Ricerc@Sapienza

Permanent neonatal diabetes mellitus (PNDM) is a genetic form of diabetes with onset within six months of birth. PNDM can be caused by mutations in the gene encoding insulin (INS/PNDM), the hormone circulating in blood that controls glucose levels. These patients need insulin shots for life. There are two types of INS/PNDM mutations: recessive and dominant. Recent studies diagnosed 14 patients with dominant INS/PNDM characterized by abnormal misfolded insulin that remains trapped inside the endoplasmic reticulum (ER) of beta cells.
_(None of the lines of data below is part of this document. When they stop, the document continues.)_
(* ===== verification/ServerCallbacks.v ===== *)
(** * The protocol server: how long callbacks live

    Registering, releasing and destroying callbacks keeps the reference counts of
    the callables right, until [MemcachedServer::run] has returned. *)

From S2P Require Import Prelude CLib Zend GFmt LibMemcached World Toy ProtoServer ProtoLoop.
#[local] Open Scope Z_scope.
#[local] Abbreviation M := (M pworld).

(** ** The slots that hold a callable *)
Definition uses (cb : gmap Z nat) (f : nat) : nat := size (filter (λ p : Z * nat, p.2 = f) cb).

Lemma uses_delete cb e f g :
  cb !! e = Some f → uses cb g = ((if decide (g = f) then 1 else 0) + uses (delete e cb) g)%nat.
Proof.
  intros He. rewrite <- (insert_delete_id cb e f He) at 1. unfold uses.
  case_decide as E.
  - subst. rewrite map_filter_insert_True by done.
    rewrite map_size_insert_None; [done|]. rewrite map_lookup_filter_None. left. apply lookup_delete_eq.
  - rewrite map_filter_insert_False by (cbn; congruence). by rewrite delete_delete_eq.
Qed.

Lemma uses_insert cb e f g :
  uses (<[e := f]> cb) g = ((if decide (g = f) then 1 else 0) + uses (delete e cb) g)%nat.
Proof.
  rewrite (uses_delete (<[e := f]> cb) e f g) by apply lookup_insert_eq.
  by rewrite delete_insert_eq.
Qed.

Lemma delete_none_id (cb : gmap Z nat) e : cb !! e = None → delete e cb = cb.
Proof. apply delete_id. Qed.

(** A count as it is stored: nothing for 0. *)
Definition count (n : nat) : option nat := match n with O => None | S _ => Some n end.

(** The references to [f]: the script's own, and those of the slots. *)
Definition total (held : nat → nat) (cb : gmap Z nat) (f : nat) : nat := (held f + uses cb f)%nat.

Definition counted_as (held : nat → nat) (cb : gmap Z nat) (w : pworld) : Prop :=
  ∀ f, p_refs w !! f = count (total held cb f).
Definition counted (held : nat → nat) (w : pworld) : Prop := counted_as held (p_callbacks w) w.

Section Counting.
Context `{ZendRuntime} `{ProtocolNumbers} `{UserFunctions}.

Lemma release_spec held held' cb cb' f w :
  counted_as held cb w → total held cb f = S (total held' cb' f) →
  (∀ g, g ≠ f → total held cb g = total held' cb' g) →
  ∃ R, release f w = Ret tt (with_refs R w) ∧ counted_as held' cb' (with_refs R w).
Proof.
  intros Hc Hf Hg. unfold release. rewrite get_bind, (Hc f), Hf. cbn [count].
  destruct (total held' cb' f) as [|n] eqn:E; eexists; (split; [reflexivity|]); intros g; cbn.
  - destruct (decide (g = f)) as [->|Hne]; [by rewrite lookup_delete_eq, E|].
    rewrite lookup_delete_ne by done. by rewrite (Hc g), Hg.
  - destruct (decide (g = f)) as [->|Hne]; [by rewrite lookup_insert_eq, E|].
    rewrite lookup_insert_ne by done. by rewrite (Hc g), Hg.
Qed.

Lemma addref_spec held held' cb cb' f w :
  counted_as held cb w → (0 < held f)%nat → total held' cb' f = S (total held cb f) →
  (∀ g, g ≠ f → total held' cb' g = total held cb g) →
  ∃ R, addref f w = Ret tt (with_refs R w) ∧ counted_as held' cb' (with_refs R w).
Proof.
  intros Hc Hin Hf Hg. unfold addref. rewrite get_bind, (Hc f).
  assert (∃ n, total held cb f = S n) as [n E] by (unfold total; destruct (held f); [lia|cbn; eauto]).
  rewrite E. cbn [count]. eexists. split; [reflexivity|]. intros g. cbn.
  destruct (decide (g = f)) as [->|Hne]; [by rewrite lookup_insert_eq, Hf, E|].
  rewrite lookup_insert_ne by done. by rewrite (Hc g), Hg.
Qed.

(** Destroying a slot's callback accounts for the slot being empty. *)
Lemma destroy_cb_spec held cb e w :
  counted_as held cb w → cb !! e = p_callbacks w !! e →
  ∃ R, s_destroy_cb e w = Ret tt (with_refs R w) ∧ counted_as held (delete e cb) (with_refs R w).
Proof.
  intros Hc He. unfold s_destroy_cb. rewrite get_bind, <- He.
  destruct (cb !! e) as [f|] eqn:Hf.
  - apply (release_spec held held cb); [done| |]; unfold total.
    + rewrite (uses_delete cb e f f Hf), (decide_True (P := f = f)) by done. lia.
    + intros g Hne. rewrite (uses_delete cb e f g Hf), (decide_False (P := g = f)) by done. lia.
  - exists (p_refs w). rewrite delete_none_id by done. destruct w. split; [reflexivity|exact Hc].
Qed.

Lemma on_spec held event fci w :
  counted held w → (∀ f, fci = Some f → (0 < held f)%nat) →
  ∃ w', MemcachedServer_on event fci w = Ret ZFalse w' ∧ counted held w'.
Proof.
  intros Hc Hh. unfold MemcachedServer_on. destruct (_ || _); [by exists w|].
  destruct fci as [f|]; [|by exists w]. specialize (Hh f eq_refl).
  destruct (destroy_cb_spec held _ event w Hc eq_refl) as (R & E & Hc1).
  rewrite bind_assoc, (bind_Ret _ _ _ _ _ E), bind_assoc, modify_bind. cbn [with_refs p_callbacks].
  set (w1 := with_callbacks _ _).
  destruct (addref_spec held held (delete event (p_callbacks w)) (<[event := f]> (p_callbacks w)) f w1)
    as (R2 & E2 & Hc2); [exact Hc1|done| | |].
  - unfold total. rewrite (uses_insert _ event f f), (decide_True (P := f = f)) by done. lia.
  - intros g Hne. unfold total. rewrite (uses_insert _ event f g), (decide_False (P := g = f)) by done. lia.
  - rewrite (bind_Ret _ _ _ _ _ E2). eexists. split; [reflexivity|]. exact Hc2.
Qed.

(** The slots without those of some events. *)
Definition without (events : list Z) (cb : gmap Z nat) : gmap Z nat :=
  foldr delete cb events.

Lemma without_lookup events cb e : e ∉ events → without events cb !! e = cb !! e.
Proof.
  induction events as [|e' events IH]; [done|]. intros [Hne Hin]%not_elem_of_cons. cbn.
  rewrite lookup_delete_ne by done. by apply IH.
Qed.

Lemma without_in events cb e : e ∈ events → without events cb !! e = None.
Proof.
  induction events as [|e' events IH]; [by intros ?%elem_of_nil|]. cbn.
  intros [->|Hin]%elem_of_cons; [apply lookup_delete_eq|].
  destruct (decide (e' = e)) as [->|Hne]; [apply lookup_delete_eq|].
  rewrite lookup_delete_ne by done. by apply IH.
Qed.

Lemma destroy_cbs_spec held cb events w :
  NoDup events → counted_as held cb w → (∀ e, e ∈ events → cb !! e = p_callbacks w !! e) →
  ∃ w', destroy_cbs events w = Ret tt w' ∧ p_callbacks w' = p_callbacks w
    ∧ counted_as held (without (reverse events) cb) w'.
Proof.
  intros Hnd. revert cb w. induction Hnd as [|e events Hin Hnd IH]; intros cb w Hc He; [by exists w|].
  destruct (destroy_cb_spec held cb e w Hc (He e (list_elem_of_here _ _))) as (R & E & Hc1).
  cbn [destroy_cbs]. rewrite (bind_Ret _ _ _ _ _ E).
  destruct (IH (delete e cb) (with_refs R w) Hc1) as (w' & E' & Hcb & Hc').
  - intros e' Hin'. rewrite lookup_delete_ne by congruence. cbn. by apply He, list_elem_of_further.
  - exists w'. split; [exact E'|]. split; [exact Hcb|].
    unfold without in *. rewrite reverse_cons, foldr_app. exact Hc'.
Qed.
End Counting.

(** ** Live callbacks *)

(** The references to [f] that are not a slot's: those of the script. *)
Definition own (w : pworld) (f : nat) : nat :=
  (default 0 (p_refs w !! f) - uses (p_callbacks w) f)%nat.

(** Every reference is accounted for; in particular each slot has its own. *)
Definition live (w : pworld) : Prop := counted (own w) w.

Lemma counted_own held w : counted held w → ∀ f, own w f = held f.
Proof.
  intros Hc f. unfold own. rewrite (Hc f). unfold total, count. destruct (held f + _)%nat eqn:E; cbn; lia.
Qed.

Lemma counted_ext held held' cb w :
  (∀ f, held f = held' f) → counted_as held cb w → counted_as held' cb w.
Proof. intros He Hc f. rewrite (Hc f). unfold total. by rewrite He. Qed.

Lemma counted_live held w : counted held w → live w.
Proof. intros Hc. eapply counted_ext, Hc. intros f. by rewrite (counted_own held w Hc). Qed.

Lemma live_slot w e f : live w → p_callbacks w !! e = Some f → is_Some (p_refs w !! f).
Proof.
  intros Hl Hf. rewrite (Hl f). unfold total. rewrite (uses_delete _ e f f Hf).
  rewrite (decide_True (P := f = f)) by done. rewrite Nat.add_comm. cbn. eauto.
Qed.

(** What the event loop keeps of its clients. *)
Definition same_clients (w w' : pworld) : Prop :=
  p_clients w' = p_clients w ∧ p_next w' = p_next w ∧ p_open w' = p_open w
  ∧ p_pending w' = p_pending w.

Lemma same_clients_refl w : same_clients w w.
Proof. done. Qed.

Lemma same_clients_trans w1 w2 w3 : same_clients w1 w2 → same_clients w2 w3 → same_clients w1 w3.
Proof. unfold same_clients. intuition congruence. Qed.

(** Code that keeps the references right and leaves the event loop alone. *)
Definition tame {A} (m : M A) : Prop :=
  ∀ w, live w → wp m (λ _ w', live w' ∧ same_clients w w') w.

Lemma tame_ret {A} (a : A) : tame (mret a).
Proof. intros w Hw. apply wp_ret. by split. Qed.

Lemma tame_bind {A B} (m : M A) (k : A → M B) : tame m → (∀ a, tame (k a)) → tame (m ≫= k).
Proof.
  intros Hm Hk w Hw. apply wp_bind. eapply wp_mono; [by apply Hm|]. intros a w1 [Hw1 Hs].
  eapply wp_mono; [by apply Hk|]. intros b w2 [Hw2 Hs2]. split; [done|]. by eapply same_clients_trans.
Qed.

Lemma tame_warn x : tame (pwarn x).
Proof. intros w Hw. apply wp_modify. split; [exact Hw|done]. Qed.

Lemma tame_fatal {A} : tame (fatal : M A).
Proof. done. Qed.

Lemma tame_when b m : tame m → tame (when b m).
Proof. intros Hm. destruct b; [done|apply tame_ret]. Qed.
#[export] Hint Resolve tame_ret tame_warn tame_fatal tame_when : memc.

(** Proves [tame] of a composition. *)
Ltac tamed :=
  repeat (first
    [ solve [auto with memc]
    | lazymatch goal with |- tame (_ ≫= _) => apply tame_bind; [|intros ?] end
    | case_match ]).

(** ** Handlers are tame when the script's functions are *)
Section Handlers.
Context `{ZendRuntime} `{ProtocolNumbers} `{UserFunctions}.
Hypothesis functions_tame : ∀ f params, tame (user_function f params).

Lemma wp_invoke e params w :
  live w → is_Some (p_callbacks w !! event_num e) →
  wp (s_invoke_php_callback e params) (λ _ w', live w' ∧ same_clients w w') w.
Proof.
  intros Hl [f Hf]. destruct (live_slot w _ f Hl Hf) as [n Hn].
  unfold s_invoke_php_callback, zend_call_function. apply wp_bind, wp_bind, wp_get. rewrite Hf, Hn.
  eapply wp_mono; [by apply functions_tame|]. intros r w1 [Hl1 Hs].
  eapply wp_mono; [apply (tame_bind (when _ _) (λ _, mret _)); [|intros ?|exact Hl1]; auto with memc|].
  intros a w2 [Hl2 Hs2]. split; [done|]. by eapply same_clients_trans.
Qed.

Lemma tame_with_callback {A} e (none : Z → A) params (k : Z * list zval → M A) :
  (∀ r, tame (k r)) → tame (with_callback e none (s_invoke_php_callback e params ≫= k)).
Proof.
  intros Hk w Hl. unfold with_callback, MEMC_HAS_CB. apply wp_bind, wp_gets.
  case_bool_decide as E; [|by apply tame_ret].
  apply wp_bind. eapply wp_mono; [by apply wp_invoke|]. intros r w1 [Hl1 Hs].
  eapply wp_mono; [by apply Hk|]. intros a w2 [Hl2 Hs2]. split; [done|]. by eapply same_clients_trans.
Qed.

(** What libmemcached gives to a handler to send its responses with. *)
Definition tame_command (c : command) : Prop :=
  match c with
  | Get _ response => ∀ k v flags cas, tame (response k v flags cas)
  | Stat _ response => ∀ k v, tame (response k v)
  | Version response => ∀ v, tame (response v)
  | _ => True
  end.

Lemma tame_send_stats stats response s :
  (∀ k v, tame (response k v)) → tame (send_stats stats response s).
Proof.
  intros Hr. revert s. induction stats as [|[k v] rest IH]; intros s; cbn [send_stats]; [auto with memc|].
  apply tame_bind; [apply Hr|]. intros r. case_match; auto with memc.
Qed.

Lemma tame_handler cookie c : tame_command c → tame (php_memc_proto_handler_new cookie c).
Proof.
  intros Hc. destruct c; cbn [php_memc_proto_handler_new];
    unfold no_output, cas_output, counter_output;
    (apply tame_bind; [apply tame_with_callback; intros r|intros ?; apply tame_ret]);
    cbn in Hc; tamed; cbv zeta; tamed; eauto using tame_send_stats.
Qed.

Lemma tame_connect peer : tame (connect_callback peer).
Proof.
  intros w Hl. unfold connect_callback, MEMC_HAS_CB. apply wp_bind, wp_gets.
  case_bool_decide as E; [|by apply tame_ret].
  apply wp_bind. eapply (wp_mono _ (λ _ w', live w' ∧ same_clients w w' ∧ p_callbacks w' = p_callbacks w)).
  - destruct peer; [by apply wp_ret|]. by apply wp_bind, wp_modify, wp_ret.
  - intros z w1 (Hl1 & Hs & Hcb). rewrite <- Hcb in E. apply wp_bind.
    eapply wp_mono; [by apply wp_invoke|]. intros r w2 [Hl2 Hs2]. apply wp_ret.
    split; [done|]. by eapply same_clients_trans.
Qed.
End Handlers.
The insulin misfolding causes a phenomenon called ER-stress that triggers the unfolded protein response (UPR) aimed to restore protein folding homeostasis and leads to beta cell death by apoptosis and consequently to diabetes.
The goal of this project is to establish the proof-of-principle that lentiviral shRNA interfering therapy can rescue diabetic phenotype caused by dominant insulin mutation LB15YB16delinsH (in which of Leu and Tyr are replaced by His at residues 15-16 of the B-chain).
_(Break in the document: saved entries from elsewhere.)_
Definition arginfo_class_Memcached_getByKey : zend_arg_info :=
  ArgInfo false 2 (ArgType IS_MIXED false)
  [ZendArg false "server_key" (ArgType IS_STRING false) None;
   ZendArg false "key" (ArgType IS_STRING false) None;
   ZendArg false "cache_cb" (ArgType IS_CALLABLE true) (Some "null");
   ZendArg false "get_flags" (ArgType IS_LONG false) (Some "0")].

Definition arginfo_class_Memcached_getMulti : zend_arg_info :=
  ArgInfo false 1 (TypeMask [MAY_BE_ARRAY; MAY_BE_FALSE])
  [ZendArg false "keys" (ArgType IS_ARRAY false) None;
   ZendArg false "get_flags" (ArgType IS_LONG false) (Some "0")].

Definition arginfo_class_Memcached_getMultiByKey : zend_arg_info :=
  ArgInfo false 2 (TypeMask [MAY_BE_ARRAY; MAY_BE_FALSE])
  [ZendArg false "server_key" (ArgType IS_STRING false) None;
   ZendArg false "keys" (ArgType IS_ARRAY false) None;
   ZendArg false "get_flags" (ArgType IS_LONG false) (Some "0")].

Definition arginfo_class_Memcached_getDelayed : zend_arg_info :=
  ArgInfo false 1 (ArgType IS_BOOL false)
  [ZendArg false "keys" (ArgType IS_ARRAY false) None;
   ZendArg false "with_cas" (ArgType IS_BOOL false) (Some "false");
   ZendArg false "value_cb" (ArgType IS_CALLABLE true) (Some "null")].

Definition arginfo_class_Memcached_getDelayedByKey : zend_arg_info :=
  ArgInfo false 2 (ArgType IS_BOOL false)
  [ZendArg false "server_key" (ArgType IS_STRING false) None;
   ZendArg false "keys" (ArgType IS_ARRAY false) None;
   ZendArg false "with_cas" (ArgType IS_BOOL false) (Some "false");
   ZendArg false "value_cb" (ArgType IS_CALLABLE true) (Some "null")].

Definition arginfo_class_Memcached_fetch : zend_arg_info :=
  ArgInfo false 0 (TypeMask [MAY_BE_ARRAY; MAY_BE_FALSE]) [].

Definition arginfo_class_Memcached_fetchAll := arginfo_class_Memcached_fetch.

Definition arginfo_class_Memcached_set : zend_arg_info :=
  ArgInfo false 2 (ArgType IS_BOOL false)
  [ZendArg false "key" (ArgType IS_STRING false) None;
   ZendArg false "value" (ArgType IS_MIXED false) None;
   ZendArg false "expiration" (ArgType IS_LONG false) (Some "0")].

Definition arginfo_class_Memcached_setByKey : zend_arg_info :=
  ArgInfo false 3 (ArgType IS_BOOL false)
  [ZendArg false "server_key" (ArgType IS_STRING false) None;
   ZendArg false "key" (ArgType IS_STRING false) None;
   ZendArg false "value" (ArgType IS_MIXED false) None;
   ZendArg false "expiration" (ArgType IS_LONG false) (Some "0")].

Definition arginfo_class_Memcached_touch : zend_arg_info :=
  ArgInfo false 1 (ArgType IS_BOOL false)
  [ZendArg false "key" (ArgType IS_STRING false) None;
   ZendArg false "expiration" (ArgType IS_LONG false) (Some "0")].

Definition arginfo_class_Memcached_touchByKey : zend_arg_info :=
  ArgInfo false 2 (ArgType IS_BOOL false)
  [ZendArg false "server_key" (ArgType IS_STRING false) None;
   ZendArg false "key" (ArgType IS_STRING false) None;
   ZendArg false "expiration" (ArgType IS_LONG false) (Some "0")].

Definition arginfo_class_Memcached_setMulti : zend_arg_info :=
  ArgInfo false 1 (ArgType IS_BOOL false)
  [ZendArg false "items" (ArgType IS_ARRAY false) None;
   ZendArg false "expiration" (ArgType IS_LONG false) (Some "0")].

Definition arginfo_class_Memcached_setMultiByKey : zend_arg_info :=
  ArgInfo false 2 (ArgType IS_BOOL false)
  [ZendArg false "server_key" (ArgType IS_STRING false) None;
   ZendArg false "items" (ArgType IS_ARRAY false) None;
   ZendArg false "expiration" (ArgType IS_LONG false) (Some "0")].

Definition arginfo_class_Memcached_cas : zend_arg_info :=
  ArgInfo false 3 (ArgType IS_BOOL false)
  [ZendArg false "cas_token" (TypeMask [MAY_BE_STRING; MAY_BE_LONG; MAY_BE_DOUBLE]) None;
   ZendArg false "key" (ArgType IS_STRING false) None;
   ZendArg false "value" (ArgType IS_MIXED false) None;
   ZendArg false "expiration" (ArgType IS_LONG false) (Some "0")].

Definition arginfo_class_Memcached_casByKey : zend_arg_info :=
  ArgInfo false 4 (ArgType IS_BOOL false)
  [ZendArg false "cas_token" (TypeMask [MAY_BE_STRING; MAY_BE_LONG; MAY_BE_DOUBLE]) None;
   ZendArg false "server_key" (ArgType IS_STRING false) None;
   ZendArg false "key" (ArgType IS_STRING false) None;
   ZendArg false "value" (ArgType IS_MIXED false) None;
   ZendArg false "expiration" (ArgType IS_LONG false) (Some "0")].

Definition arginfo_class_Memcached_add := arginfo_class_Memcached_set.

Definition arginfo_class_Memcached_addByKey := arginfo_class_Memcached_setByKey.

Definition arginfo_class_Memcached_append : zend_arg_info :=
  ArgInfo false 2 (ArgType IS_BOOL true)
  [ZendArg false "key" (ArgType IS_STRING false) None;
   ZendArg false "value" (ArgType IS_STRING false) None].

Definition arginfo_class_Memcached_appendByKey : zend_arg_info :=
  ArgInfo false 3 (ArgType IS_BOOL true)
  [ZendArg false "server_key" (ArgType IS_STRING false) None;
   ZendArg false "key" (ArgType IS_STRING false) None;
   ZendArg false "value" (ArgType IS_STRING false) None].

Definition arginfo_class_Memcached_prepend := arginfo_class_Memcached_append.

Definition arginfo_class_Memcached_prependByKey := arginfo_class_Memcached_appendByKey.

Definition arginfo_class_Memcached_replace := arginfo_class_Memcached_set.

Definition arginfo_class_Memcached_replaceByKey := arginfo_class_Memcached_setByKey.

Definition arginfo_class_Memcached_delete : zend_arg_info :=
  ArgInfo false 1 (ArgType IS_BOOL false)
  [ZendArg false "key" (ArgType IS_STRING false) None;
   ZendArg false "time" (ArgType IS_LONG false) (Some "0")].

Definition arginfo_class_Memcached_deleteMulti : zend_arg_info :=
  ArgInfo false 1 (ArgType IS_ARRAY false)
  [ZendArg false "keys" (ArgType IS_ARRAY false) None;
   ZendArg false "time" (ArgType IS_LONG false) (Some "0")].

Definition arginfo_class_Memcached_deleteByKey : zend_arg_info :=
  ArgInfo false 2 (ArgType IS_BOOL false)
  [ZendArg false "server_key" (ArgType IS_STRING false) None;
   ZendArg false "key" (ArgType IS_STRING false) None;
   ZendArg false "time" (ArgType IS_LONG false) (Some "0")].

Definition arginfo_class_Memcached_deleteMultiByKey : zend_arg_info :=
  ArgInfo false 2 (ArgType IS_ARRAY false)
  [ZendArg false "server_key" (ArgType IS_STRING false) None;
   ZendArg false "keys" (ArgType IS_ARRAY false) None;
   ZendArg false "time" (ArgType IS_LONG false) (Some "0")].

Definition arginfo_class_Memcached_increment : zend_arg_info :=
  ArgInfo false 1 (TypeMask [MAY_BE_LONG; MAY_BE_FALSE])
  [ZendArg false "key" (ArgType IS_STRING false) None;
   ZendArg false "offset" (ArgType IS_LONG false) (Some "1");
   ZendArg false "initial_value" (ArgType IS_LONG false) (Some "0");
   ZendArg false "expiry" (ArgType IS_LONG false) (Some "0")].

Definition arginfo_class_Memcached_decrement := arginfo_class_Memcached_increment.

Definition arginfo_class_Memcached_incrementByKey : zend_arg_info :=
  ArgInfo false 2 (TypeMask [MAY_BE_LONG; MAY_BE_FALSE])
  [ZendArg false "server_key" (ArgType IS_STRING false) None;
   ZendArg false "key" (ArgType IS_STRING false) None;
   ZendArg false "offset" (ArgType IS_LONG false) (Some "1");
   ZendArg false "initial_value" (ArgType IS_LONG false) (Some "0");
   ZendArg false "expiry" (ArgType IS_LONG false) (Some "0")].

Definition arginfo_class_Memcached_decrementByKey := arginfo_class_Memcached_incrementByKey.

Definition arginfo_class_Memcached_addServer : zend_arg_info :=
  ArgInfo false 2 (ArgType IS_BOOL false)
  [ZendArg false "host" (ArgType IS_STRING false) None;
   ZendArg false "port" (ArgType IS_LONG false) None;
   ZendArg false "weight" (ArgType IS_LONG false) (Some "0")].

Definition arginfo_class_Memcached_addServers : zend_arg_info :=
  ArgInfo false 1 (ArgType IS_BOOL false)
  [ZendArg false "servers" (ArgType IS_ARRAY false) None].

Definition arginfo_class_Memcached_getServerList : zend_arg_info :=
  ArgInfo false 0 (ArgType IS_ARRAY false) [].

Definition arginfo_class_Memcached_getServerByKey : zend_arg_info :=
  ArgInfo false 1 (TypeMask [MAY_BE_ARRAY; MAY_BE_FALSE])
  [ZendArg false "server_key" (ArgType IS_STRING false) None].

Definition arginfo_class_Memcached_resetServerList : zend_arg_info :=
  ArgInfo false 0 (ArgType IS_BOOL false) [].

Definition arginfo_class_Memcached_quit := arginfo_class_Memcached_resetServerList.

Definition arginfo_class_Memcached_flushBuffers := arginfo_class_Memcached_resetServerList.

Definition arginfo_class_Memcached_getLastErrorMessage := arginfo_class_Memcached_getResultMessage.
HEK-293T human cells transfected to transiently express this mutation display ER-stress and apoptosis as demonstrated by the increased splicing of X-box binding protein 1 (XBP1, marker of UPR) respect to wt insulin and increased surface expression of GRP78/BiP (ER-stress marker) and Annexin V (early apoptosis marker).
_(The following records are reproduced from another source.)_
Lemma stage_session n w v0 names :
  begun php_memc_register_constants w v0 → server_ready w → exception_ready w v0 →
  extends names v0 (view_of w) → "memcached"%string ∈ names →
  ∃ w', php_memc_session_minit n w = Ret tt w' ∧ begun php_memc_register_constants w' v0
        ∧ server_ready w' ∧ exception_ready w' v0 ∧ extends names v0 (view_of w')
        ∧ ini_directives (view_of w') = ini_directives (view_of w)
        ∧ le_memc_sess w' ≠ le_memc w'
        ∧ ∃ name n, list_destructors (view_of w') !! le_memc_sess w' = Some (php_memc_sess_dtor_fn, name, n).
Proof.
  intros Hb Hs [He Hne] Hx Hn. destruct (php_memc_session_minit_run n w) as (t & e' & ok & R & Ht & Hv).
  eexists. split; [exact R|]. set (w' := with_engine e' _).
  assert (extends [] (view_of w) (view_of w')) as Hx'.
  { unfold view_of at 2, w'. cbn. rewrite Hv. cbn zeta.
    assert (extends [] (view_of w) (with_destructors (insert t (php_memc_sess_dtor_fn,
      "Memcached Sessions persistent connection"%string, n)) (view_of w))) as Hd
      by (by apply destructor_extends).
    destruct ok; [|exact Hd]. eapply (extends_trans [] []); [exact Hd|apply session_module_extends]. }
  assert (list_destructors (view_of w') !! t = Some (php_memc_sess_dtor_fn,
    "Memcached Sessions persistent connection"%string, n)) as Hd.
  { unfold view_of, w'. cbn. rewrite Hv. by destruct ok; cbn; rewrite lookup_insert_eq. }
  split; [eapply begun_extends; try done; by intros ?%elem_of_nil|]. split; [|split; [|split; [|split; [|split]]]].
  - intros Hp. destruct (Hs Hp) as (H' & Hne' & Hh'). split; [|done].
    eapply named_extends; [exact Hx'|by intros ?%elem_of_nil|exact H'].
  - split; [|done]. eapply named_extends; [exact Hx'|by intros ?%elem_of_nil|exact He].
  - rewrite <- (app_nil_r names). by eapply extends_trans.
  - unfold view_of at 1, w'. cbn. rewrite Hv. by destruct ok.
  - change (t ≠ le_memc w). intros ->. destruct (b_le_memc _ _ _ Hb) as (name & n' & Hle). congruence.
  - by eexists _, _.
Qed.

Lemma MINIT_registers n e :
  ∃ w, MINIT n (module_loaded e) = Ret true w ∧ registered w (view e).
Proof.
  unfold MINIT. destruct (stage_class n e) as (w1 & R1 & B1 & X1 & Y1).
  rewrite (bind_Ret _ _ _ _ _ R1). destruct (stage_server w1 _ B1) as (w2 & R2 & B2 & S2 & X2 & Y2).
  rewrite (bind_Ret _ _ _ _ _ R2). rewrite Y1 in Y2.
  destruct (stage_exception w2 _ B2 S2 Y2) as (w3 & R3 & B3 & S3 & E3 & X3).
  rewrite (bind_Ret _ _ _ _ _ R3).
  pose proof (extends_trans _ _ _ _ _ (extends_trans _ _ _ _ _ X1 X2) X3) as X. cbn in X.
  destruct (stage_constants w3 _ B3 S3 E3 X) as (w4 & R4 & B4 & S4 & E4 & X4).
  rewrite (bind_Ret _ _ _ _ _ R4).
  destruct (stage_settings w4 _ _ B4 S4 E4 X4) as (w5 & R5 & B5 & S5 & E5 & X5 & I5).
  rewrite (bind_Ret _ _ _ _ _ R5). destruct HAVE_MEMCACHED_SESSION eqn:Hsess.
  - destruct (stage_session n w5 _ _ B5 S5 E5 X5) as (w6 & R6 & B6 & S6 & E6 & X6 & I6 & Hne & Hle);
      [left|]. rewrite (bind_Ret _ _ _ _ _ R6). exists w6. split; [reflexivity|].
    split; [apply B6|intros Hp; apply (S6 Hp)|apply E6|apply B6|by intros _|apply B6
           |intros Hp; apply (S6 Hp)|congruence|apply B6|exact X6].
  - rewrite ret_bind. exists w5. split; [reflexivity|].
    split; [apply B5|intros Hp; apply (S5 Hp)|apply E5|apply B5|congruence|apply B5
           |intros Hp; apply (S5 Hp)|congruence|apply B5|exact X5].
Qed.
End Start.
Based on preliminary results showing that HEK-293T human cells transfected with plasmids carrying shRNA sequences directed against this mutation specifically reduce (70%) the expression of the mutated insulin, I will construct interfering lentivirus (LVs) and test them on HEK-293T cells. I will evaluate the reduction of mutated insulin by qPCR and test if LVs are effective in rescuing ER-stress and apoptosis. If successful, this approach could be used on Induced Pluripotent Stem Cells (IPSC) differentiated into pancreatic beta-like-cells, to rescue diabetic phenotype, paving the way for future cell-based therapy of INS/PNDM.